• **EXERCISE AIM**: Copy exactly, please, the line that has "Definition fit (out" in it along with every line after it to the end of the listing.

• **DATA SUPPLIED**:
(* ===== verification/CommandLifecycle.v ===== *)
(** * The command dispatcher

    [CommandLifecycle] of [job/dispatcher.go]: the worker that takes commands
    from the outbox, prepares and signs their envelopes, hands them to the agent
    sessions, authorises starts, cancels, expires and reconciles; and the
    observer that handles what agents report.

    Every handler is a program over its calls: the job repository
    ([JobRepository.repo_call]), the agent sessions, the audit log, the clock,
    random sources, the signer, the token protector and the recorders of typed
    results.  The mutex stripes of [lockCommandTransition] are left out: they
    order some handlers of one process and nothing between processes, so that a
    program here has every interleaving the code has, and more. *)

From S2P Require Import Prelude Programs GoText JobModel JobRepository.

Open Scope Z_scope.
Open Scope update_scope.
Open Scope prog_scope.

(** ** Messages of the agent protocol *)

Inductive CommandResultState :=
| RESULT_UNSPECIFIED | RESULT_SUCCEEDED | RESULT_FAILED | RESULT_CANCELLED | RESULT_TIMED_OUT | RESULT_INTERRUPTED | RESULT_OTHER (n : Z).
Inductive CommandAcknowledgementState := ACK_UNSPECIFIED | ACK_ACCEPTED | ACK_REJECTED | ACK_DUPLICATE | ACK_OTHER (n : Z).
Inductive CommandExecutionState :=
| EXECUTION_UNSPECIFIED | EXECUTION_ACCEPTED | EXECUTION_RUNNING | EXECUTION_COMPLETED | EXECUTION_PREPARED | EXECUTION_START_AUTHORIZED
| EXECUTION_INTERRUPTED | EXECUTION_OTHER (n : Z).

#[global] Instance CommandResultState_eq_dec : EqDecision CommandResultState.
Proof. solve_decision. Defined.
#[global] Instance CommandAcknowledgementState_eq_dec : EqDecision CommandAcknowledgementState.
Proof. solve_decision. Defined.
#[global] Instance CommandExecutionState_eq_dec : EqDecision CommandExecutionState.
Proof. solve_decision. Defined.
#[global] Instance Command_eq_dec : EqDecision Command.
Proof. solve_decision. Defined.
#[global] Instance Timestamp_eq_dec : EqDecision Timestamp.
Proof. solve_decision. Defined.
#[global] Instance CommandEnvelope_eq_dec : EqDecision CommandEnvelope.
Proof. solve_decision. Defined.

Record CommandResult := MkCommandResult {
  r_CommandId : string; r_State : CommandResultState; r_Summary : string; r_Artifacts : list ArtifactReference; r_ErrorCode : string;
  r_ExecutionToken : bytes; r_LeaseRevision : Z; r_MetricTemplateTrialResult : option bytes;
}.
Record CommandStart := { s_CommandId : string; s_ExecutionToken : bytes; s_LeaseRevision : Z; s_LeaseSeconds : Z; s_StartDeadline : Timestamp }.
Record CommandPrepared := { p_CommandId : string; p_EnvelopeDigest : bytes }.
Record CommandAcknowledgement := { k_CommandId : string; k_State : CommandAcknowledgementState; k_ReasonCode : string }.
Record CommandProgress := { g_ProgressCommandId : string; g_Percent : Z; g_ExecutionToken : bytes; g_LeaseRevision : Z }.

(** A command in a heartbeat or in the greeting of a session. *)
Record ActiveCommand := { ac_CommandId : string; ac_State : CommandExecutionState; ac_ExecutionToken : bytes; ac_LeaseRevision : Z }.
Record executionLeaseFence := { f_commandID : string; f_token : bytes; f_executionRevision : Z }.

(** [agentcontrol.ResultPersistence]; [Retryable] is set by the session. *)
Record ResultPersistence := { rp_CommandID : string; rp_ResultDigest : bytes; rp_Persisted : bool; rp_ReasonCode : string }.

Record AuditEvent := {
  ev_Scope : JobScope; ev_OccurredAt : time; ev_Action : string; ev_ActorType : string; ev_ActorID : string; ev_ResourceType : string; ev_ResourceID : string;
  ev_Result : string; ev_RequestID : string; ev_TraceID : string; ev_JobID : string; ev_CommandID : string; ev_DedupeKey : string; ev_Detail : AuditDetail;
}.

(** ** Texts *)

Definition phase_text (phase : CommandPhase) : string :=
  match phase with
  | CommandPhaseUnset => EmptyString | CommandPhasePending => "pending" | CommandPhasePreparing => "preparing" | CommandPhasePrepared => "prepared"
  | CommandPhaseStartAuthorized => "start_authorized" | CommandPhaseRunning => "running" | CommandPhaseCancelling => "cancelling"
  | CommandPhaseSucceeded => "succeeded" | CommandPhaseFailed => "failed" | CommandPhaseCancelled => "cancelled" | CommandPhaseTimedOut => "timed_out"
  | CommandPhaseRejected => "rejected"
  end.

Definition command_status_text (status : CommandStatus) : string :=
  match status with
  | CommandUnset => EmptyString | CommandPending => "pending" | CommandActive => "active" | CommandSucceeded => "succeeded" | CommandFailed => "failed"
  | CommandCancelled => "cancelled" | CommandTimedOut => "timed_out" | CommandRejected => "rejected"
  end.

Definition job_status_text (status : Status) : string :=
  match status with
  | StatusQueued => "queued" | StatusDispatched => "dispatched" | StatusRunning => "running" | StatusCancelling => "cancelling"
  | StatusSucceeded => "succeeded" | StatusFailed => "failed" | StatusCancelled => "cancelled" | StatusTimedOut => "timed_out" | StatusOther s => s
  end.

(** The name of an enum value; an unknown one is its number. *)
Definition result_state_text (state : CommandResultState) : string :=
  match state with
  | RESULT_UNSPECIFIED => "COMMAND_RESULT_STATE_UNSPECIFIED" | RESULT_SUCCEEDED => "COMMAND_RESULT_STATE_SUCCEEDED"
  | RESULT_FAILED => "COMMAND_RESULT_STATE_FAILED" | RESULT_CANCELLED => "COMMAND_RESULT_STATE_CANCELLED"
  | RESULT_TIMED_OUT => "COMMAND_RESULT_STATE_TIMED_OUT" | RESULT_INTERRUPTED => "COMMAND_RESULT_STATE_INTERRUPTED" | RESULT_OTHER n => Itoa n
  end.

(** [timestamppb.New]; a timestamp is valid in the years 1 to 9999. *)
Definition Timestamp_New (t : time) : Timestamp :=
  {| AsTime := UTC t; IsValid := (0 <=? instant t) && (instant t <? (253402300800 + 62135596800) * second) |}.

(** [commandvalidation.validIdentifier]: [^[A-Za-z0-9][A-Za-z0-9_.:-]{0,127}$] *)
Definition validIdentifier (s : string) : bool :=
  let alnum c := is_digit c || is_letter c in
  match bytes_of s with
  | [] => false
  | c :: rest => alnum c && (length rest <=? 127)%nat && forallb (fun c => alnum c || existsb (Z.eqb c) [95; 46; 58; 45]) rest
  end.

Definition ValidateAcknowledgement (a : CommandAcknowledgement) : bool :=
  validIdentifier (k_CommandId a) && (empty_string (k_ReasonCode a) || validIdentifier (k_ReasonCode a)).

(** ** Calls *)

Inductive call : Type -> Type :=
  | CRepo {A : Type} (c : repo_call A) : call (outcome A)
  (* agentcontrol.Dispatcher *)
  | CDispatch (agentID : string) (envelope : CommandEnvelope) : call (outcome unit)
  | CStart (agentID : string) (start : CommandStart) : call (outcome unit)
  | CReplayStart (agentID : string) (start : CommandStart) : call (outcome unit)
  | CCancelPrepared (agentID commandID reason : string) : call (outcome unit)
  | CCancelExecution (agentID commandID : string) (token : bytes) (revision : Z) (reason : string) : call (outcome unit)
  (* audit log, errors, clock, random sources *)
  | CRecord (event : AuditEvent) : call (outcome unit)
  | CRecordOnce (event : AuditEvent) : call (outcome unit)
  | COnError (errors : list CommandError) : call unit
  | CNow : call time
  | CNonce : call (outcome bytes)
  | CToken : call (outcome bytes)
  (* signer, token protector, commandvalidation.Validate with the target authorizer *)
  | CSign (envelope : CommandEnvelope) : call (outcome bytes)
  | CProtect (token : bytes) : call (outcome bytes)
  | CUnprotect (ciphertext : bytes) : call (outcome bytes)
  | CAuthorize (envelope : CommandEnvelope) : call bool
  (* recorders of typed results *)
  | CClassifyTrial (scope : JobScope) (jobID : string) (command : Command) (r : CommandResult) : call (outcome bool)
  | CRecordTrial (scope : JobScope) (jobID commandID : string) (command : Command) (r : CommandResult) (at_ : time) : call (outcome unit)
  | CValidationProgress (scope : JobScope) (jobID commandID : string) (command : Command) (at_ : time) : call (outcome unit)
  | CFinalizeValidation (scope : JobScope) (jobID commandID : string) (command : Command) (r : CommandResult) (at_ : time) : call (outcome CommandResult)
  | CPersistValidation (scope : JobScope) (jobID commandID : string) (command : Command) (r : CommandResult) (input : TerminalResultCAS) :
      call (outcome (CommandResult * TerminalResultOutcome))
  | CReconcileValidations (at_ : time) (limit : Z) : call (outcome unit).

Abbreviation prog := (Programs.prog call).
Notation fail e := (Return (Err (e : CommandError))).
Lemma safe_for_each {A B} (f : A -> prog B) l t : tables_ok t -> (forall x t', x ∈ l -> later t t' -> safe (f x) (fun _ _ => True) t') -> safe (for_each f l) (fun _ _ => True) t.
Proof.
  revert t. induction l as [|x l IH]; intros t Hok Hf; cbn [for_each]; [done|]. eapply safe_bind; [done|apply Hf; [by left|by apply later_refl]|].
  intros y t1 Hl1 _. pose proof (later_ok _ _ Hl1) as Hok1. eapply safe_bind; [done| |by intros ys t2 Hl2 _].
  apply IH; [done|]. intros z t2 Hz Hl2. apply Hf; [by right|by eapply later_trans].
Qed.

(** *** Programs that need to know nothing *)

Definition harmless {A} (c : call A) : bool :=
  match c with
  | CRepo (RPrepareCommandEnvelope _ _ _) | CRepo (RMarkPrepared _ _ _ _) | CDispatch _ _ | CStart _ _ | CReplayStart _ _ | CCancelPrepared _ _ _ | CCancelExecution _ _ _ _ _ => false
  | _ => true
  end.

Lemma harmless_allowed {A} (c : call A) t : harmless c = true -> allowed c t.
Proof. intros Hh. destruct c; try discriminate Hh; (split; [|by constructor]); try exact I. by destruct c. Qed.

(** Only harmless calls, and every result satisfies [P]. *)
Fixpoint gentle {A} (P : A -> Prop) (p : prog A) : Prop :=
  match p with Return a => P a | Call c k => harmless c = true /\ forall b, gentle P (k b) end.

Lemma gentle_safe {A} (P : A -> Prop) (D : tables -> Prop) (p : prog A) t : tables_ok t -> stable D -> D t -> gentle P p -> safe p (fun a t' => P a /\ D t') t.
Proof.
  intros Hok HD. revert t Hok. induction p as [a|B c k IH]; cbn; intros t Hok Hd Hg.
  - intros t' Hl. split; [done|by apply (HD t)].
  - destruct Hg as [Hh Hk]. apply safe_call; [done|intros; by apply harmless_allowed|]. intros b t2 Hl _. apply IH; [apply Hl|by apply (HD t)|apply Hk].
Qed.

Lemma gentle_any {A} (P : A -> Prop) (p : prog A) t : tables_ok t -> gentle P p -> safe p (fun _ _ => True) t.
Proof. intros Hok Hg. eapply safe_mono; [|apply (gentle_safe P (fun _ => True)); done]. done. Qed.

Lemma gentle_bind {A B} (P : A -> Prop) (Q : B -> Prop) (f : A -> prog B) (p : prog A) : gentle P p -> (forall a, P a -> gentle Q (f a)) -> gentle Q (prog_bind f p).
Proof. intros Hp Hf. induction p as [a|C c k IH]; cbn in *; [by apply Hf|]. destruct Hp as [Hh Hk]. split; [done|]. intros b. by apply IH. Qed.

Lemma gentle_mono {A} (P Q : A -> Prop) (p : prog A) : (forall a, P a -> Q a) -> gentle P p -> gentle Q p.
Proof. intros HP. induction p as [a|C c k IH]; cbn; [apply HP|]. intros [Hh Hk]. split; [done|]. intros b. by apply IH. Qed.

Lemma gentle_for_each {A B} (f : A -> prog B) l : (forall x, gentle (fun _ => True) (f x)) -> gentle (fun _ => True) (for_each f l).
Proof. intros Hf. induction l as [|x l IH]; cbn; [done|]. eapply gentle_bind; [apply Hf|]. intros y _. eapply gentle_bind; [apply IH|]. by intros ys _. Qed.
End world.
(* ===== verification/SessionRegistry.v ===== *)
(** * The registry of agent sessions

    [Registry] of [agentcontrol/registry.go] with the checks of agent messages
    in [commandvalidation/validation.go]: the live session of every agent, its
    bounded send queue, and the execution leases that start messages open and
    heartbeats renew.

    Sessions are objects with an address ([heap]); the registry maps an agent to
    the address of its live session.  Every operation runs under the registry's
    mutex and is one function here.  Secrets of lease responses are byte arrays
    in a [memory] of their own, because clearing a message overwrites the array
    it shares with others. *)

From S2P Require Import Prelude Programs GoText JobModel JobRepository CommandLifecycle.

Open Scope Z_scope.
Open Scope update_scope.

(** ** Messages to agents *)

Record CommandCancellation := { x_CommandId : string; x_Reason : string; x_ExecutionToken : bytes; x_LeaseRevision : Z }.
Record CommandResultAcknowledgement := { ra_CommandId : string; ra_ResultDigest : bytes; ra_Persisted : bool; ra_Retryable : bool; ra_ReasonCode : string }.
Record DiscoveryReportAcknowledgement := {
  da_HostId : string; da_AgentId : string; da_ObservationRevision : Z; da_ReportDigest : bytes; da_Persisted : bool; da_Retryable : bool; da_ReasonCode : string;
}.

(** Byte arrays of secrets, by address; a slice has the address and the length of its array, [None] is nil. *)
Abbreviation memory := (list bytes).
Record slice := Slice { base : nat; len : nat }.
Definition slice_len (x : option slice) : Z := match x with Some x => Z.of_nat (len x) | None => 0 end.

Record CredentialMaterial := MkMaterial { Username : string; SecretBytes : option slice }.
Record CredentialLeaseResponse := MkCredentialLease {
  cl_RequestNonce : bytes; cl_LeaseId : string; cl_InstanceId : string; cl_AssignmentId : string; cl_CredentialRevision : Z; cl_ExpiresAt : option Timestamp;
  cl_Credential : option CredentialMaterial; cl_DatabaseFamily : string; cl_ConfigurationRevision : Z; cl_OperationRevision : Z; cl_ValidForSeconds : Z;
}.
Record MetricTemplateDefinition := MkDefinition {
  md_Revision : Z; md_QueryKind : string; md_ReadOnlyStatement : option slice; md_CollectionIntervalSeconds : Z; md_TimeoutSeconds : Z; md_MaxRows : Z; md_MaxColumns : Z;
  md_CardinalityLimit : Z; md_ValueMappings : list bytes; md_LabelMappings : list bytes;
}.
Record MetricTemplateLeaseResponse := MkTemplateLease {
  ml_RequestNonce : bytes; ml_LeaseId : string; ml_CommandId : string; ml_AssignmentId : string; ml_InstanceId : string; ml_ConfigurationRevision : Z;
  ml_OperationRevision : Z; ml_RevisionId : string; ml_QueryDigest : bytes; ml_ExpiresAt : option Timestamp; ml_Definition : option MetricTemplateDefinition;
  ml_ValidForSeconds : Z; ml_TemplateId : string;
}.
Record PluginArtifactLeaseResponse := { al_RequestNonce : bytes; al_Body : bytes }.

Inductive server_payload :=
  | HelloAck (protocolVersion : string) (capabilities : list string) (serverTime : time)
  | ServerCommand (envelope : CommandEnvelope)
  | ServerCommandStart (start : CommandStart)
  | ServerCommandCancellation (cancellation : CommandCancellation)
  | ServerResultAcknowledgement (acknowledgement : CommandResultAcknowledgement)
  | ServerDiscoveryAcknowledgement (acknowledgement : DiscoveryReportAcknowledgement)
  | ServerPluginArtifactLease (response : PluginArtifactLeaseResponse)
  | ServerCredentialLease (response : CredentialLeaseResponse)
  | ServerMetricTemplateLease (response : MetricTemplateLeaseResponse).
Record ServerMessage := MkServerMessage { MessageId : string; SentAt : option time; Payload : server_payload }.
Definition server_message (id : string) (p : server_payload) : ServerMessage := MkServerMessage id None p.
(** A delivery; [accepted] notes the message when it enters a queue. *)
Definition delivers (d : delivery) (x : circumstance) (sh : shared) (rep : reply) (sh' : shared) : Prop :=
  rep = fst (deliver d x (registry sh)) /\
  sh' = sh <| registry := snd (deliver d x (registry sh)) |>
           <| accepted := accepted sh ++ match rep, sessions (registry sh) !! delivery_agent d with Ok _, Some a => [(a, delivery_message d)] | _, _ => [] end |>.

(** A call of the dispatcher on the sessions of its control plane. *)
Definition on_sessions {A} (c : call A) (sh : shared) (b : A) (sh' : shared) : Prop :=
  match delivery_of c with
  | Some d => exists x rep, delivers d x sh rep sh' /\ replied c b rep
  | None => sh' = sh
  end.

(** What the receiving goroutine hands to the loop. *)
Inductive item := ItemMessage (m : AgentMessage) | ItemError (e : stream_end).
Inductive receiver := NotReceiving | Receiving | Offering (i : item) | ReceiverDone.

Inductive activity :=
  | Working (p : sprog stage)
  | Observing {A : Type} (h : handler A) (q : prog A) (k : A -> sprog stage)      (* a method of the observer runs *)
  | Sending (m : ServerMessage)                                                    (* taken from the queue *)
  | Cancelling (e : stream_end) | Unregistering (e : stream_end)                   (* the deferred calls *)
  | Finished (e : stream_end).

Record stream := MkStream {
  st_peer : option ConnectionState; st_session : option nat; st_activity : activity; st_receiver : receiver; st_received : option item;
  st_delivered : list ServerMessage; st_lost : option ServerMessage;
}.
#[global] Instance stream_eta : Eta stream := fun s => MkStream (st_peer s) (st_session s) (st_activity s) (st_receiver s) (st_received s) (st_delivered s) (st_lost s).

(** [agentID] of [Connect] *)
Definition stream_agent (st : stream) : string := default EmptyString (verifiedAgentID (st_peer st)).

Record plane := MkPlane {
  pl_server : Server; pl_lifecycle : CommandLifecycle; pl_shared : shared; pl_streams : list stream; pl_workers : list process; pl_cancelling : list nat;
}.
#[global] Instance plane_eta : Eta plane := fun p => MkPlane (pl_server p) (pl_lifecycle p) (pl_shared p) (pl_streams p) (pl_workers p) (pl_cancelling p).
(* ===== verification/SessionLogic.v ===== *)
(** * A logic for streams

    Programs of streams ([AgentServer]) are checked by a small logic ([proper]):
    which messages they may queue for their agent, and whether they let go of
    every secret they hold.  Over it, the invariant of a control plane
    ([plane_ok]): what is in its queues and in the hands of its streams, in which
    order messages travel, where leases come from, and who holds a secret; it is
    kept by every step of [AgentSessions]. *)

From S2P Require Import Prelude Programs GoText JobModel JobRepository CommandPhases CommandSlots CommandLifecycle CommandWorld CommandDelivery SessionRegistry AgentServer AgentSessions SessionSteps.

Open Scope Z_scope.
Open Scope update_scope.
Open Scope prog_scope.

(** ** Answers to results, by the form of the program *)

(** Whatever its calls reply, a program returns only values with a property. *)
Fixpoint returns {A} (P : A -> Prop) (p : prog A) : Prop := match p with Return a => P a | Call c k => forall b, returns P (k b) end.

Lemma returns_bind {A B} (P : B -> Prop) (p : prog A) (f : A -> prog B) : (forall a, returns P (f a)) -> returns P (prog_bind f p).
Proof. intros Hf. induction p as [a|C c k IH]; cbn; [apply Hf|exact IH]. Qed.

Ltac returns_step :=
  match goal with
  | |- returns _ (prog_bind _ _) => apply returns_bind; intros ?
  | |- returns _ (Call _ _) => intros ?
  | |- returns _ (match ?x with _ => _ end) => destruct x
  | |- returns _ (let _ := _ in _) => cbv zeta
  | |- returns _ (Return (match ?x with _ => _ end)) => destruct x
  end.

Section worlds.
Context {database : JobDatabase} {codec : ResultCodec} {surroundings : Surroundings} {agents : AgentCodec}.

(** An answer without an error is about the result, and is one of two. *)
Definition answer_form (r : CommandResult) (a : answer) : Prop :=
  snd a = None -> rp_CommandID (fst a) = r_CommandId r /\ rp_ResultDigest (fst a) = resultDigest r /\
    (rp_Persisted (fst a) = true \/ rp_Persisted (fst a) = false /\ rp_ReasonCode (fst a) = "RESULT_CONFLICT"%string).

Lemma unpersisted_form r e : answer_form r (unpersisted r e).
Proof. intros [=]. Qed.
Lemma persisted_form r : answer_form r (persisted r).
Proof. intros _. cbn. auto. Qed.

Lemma Result_form lifecycle agentID r : returns (answer_form r) (Result lifecycle agentID r).
Proof.
  unfold Result, classifyResult, persistResult, settleResult, interruptedAgain, resultConflict.
  repeat first [exact (unpersisted_form r _) | exact (persisted_form r) | returns_step]; first [by intros [=] | by (intros _; cbn; auto)].
Qed.

Definition form {A} (h : handler A) : A -> Prop := match h in handler A return A -> Prop with HResult _ r => answer_form r | _ => fun _ => True end.

Lemma returns_any {A} (p : prog A) : returns (fun _ => True) p.
Proof. induction p as [|B c k IH]; cbn; auto. Qed.

Lemma handle_form lifecycle {A} (h : handler A) : returns (form h) (handle lifecycle h).
Proof. destruct h; cbn [form handle]; try apply returns_any. apply Result_form. Qed.

(** ** Messages *)

(** The message of a dispatcher that a payload carries. *)
Definition sent_of (agentID : string) (p : server_payload) : option sent :=
  match p with
  | ServerCommand e => Some (SentEnvelope agentID e)
  | ServerCommandStart s => Some (SentStart agentID s)
  | ServerCommandCancellation c =>
      Some (match x_ExecutionToken c with [] => SentCancelPrepared agentID (x_CommandId c) | _ => SentCancelExecution agentID (x_CommandId c) (x_ExecutionToken c) (x_LeaseRevision c) end)
  | _ => None
  end.

Definition digest_stored (agentID id : string) (digest : bytes) (t : tables) : Prop :=
  exists row, outbox t !! id = Some row /\ o_TargetID (message row) = agentID /\ o_TerminalResultDigest (message row) = digest.

(** An acknowledgement that the agent accepts and that is true. *)
Definition acknowledged (agentID : string) (a : CommandResultAcknowledgement) (t : tables) : Prop :=
  ValidateResultAcknowledgement a = true /\
  (validates (ra_CommandId a) t \/
   (ra_Persisted a = true -> digest_stored agentID (ra_CommandId a) (ra_ResultDigest a) t) /\
   (ra_Persisted a = false -> ra_Retryable a = false -> command_ended agentID (ra_CommandId a) t)).

Definition fit (out : list sent) (t : tables) (agentID : string) (m : ServerMessage) : Prop :=
  (forall e, sent_of agentID (Payload m) = Some e -> e ∈ out) /\ (forall a, Payload m = ServerResultAcknowledgement a -> acknowledged agentID a t).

• **EXPECTED OUTPUT**:
Definition fit (out : list sent) (t : tables) (agentID : string) (m : ServerMessage) : Prop :=
  (forall e, sent_of agentID (Payload m) = Some e -> e ∈ out) /\ (forall a, Payload m = ServerResultAcknowledgement a -> acknowledged agentID a t).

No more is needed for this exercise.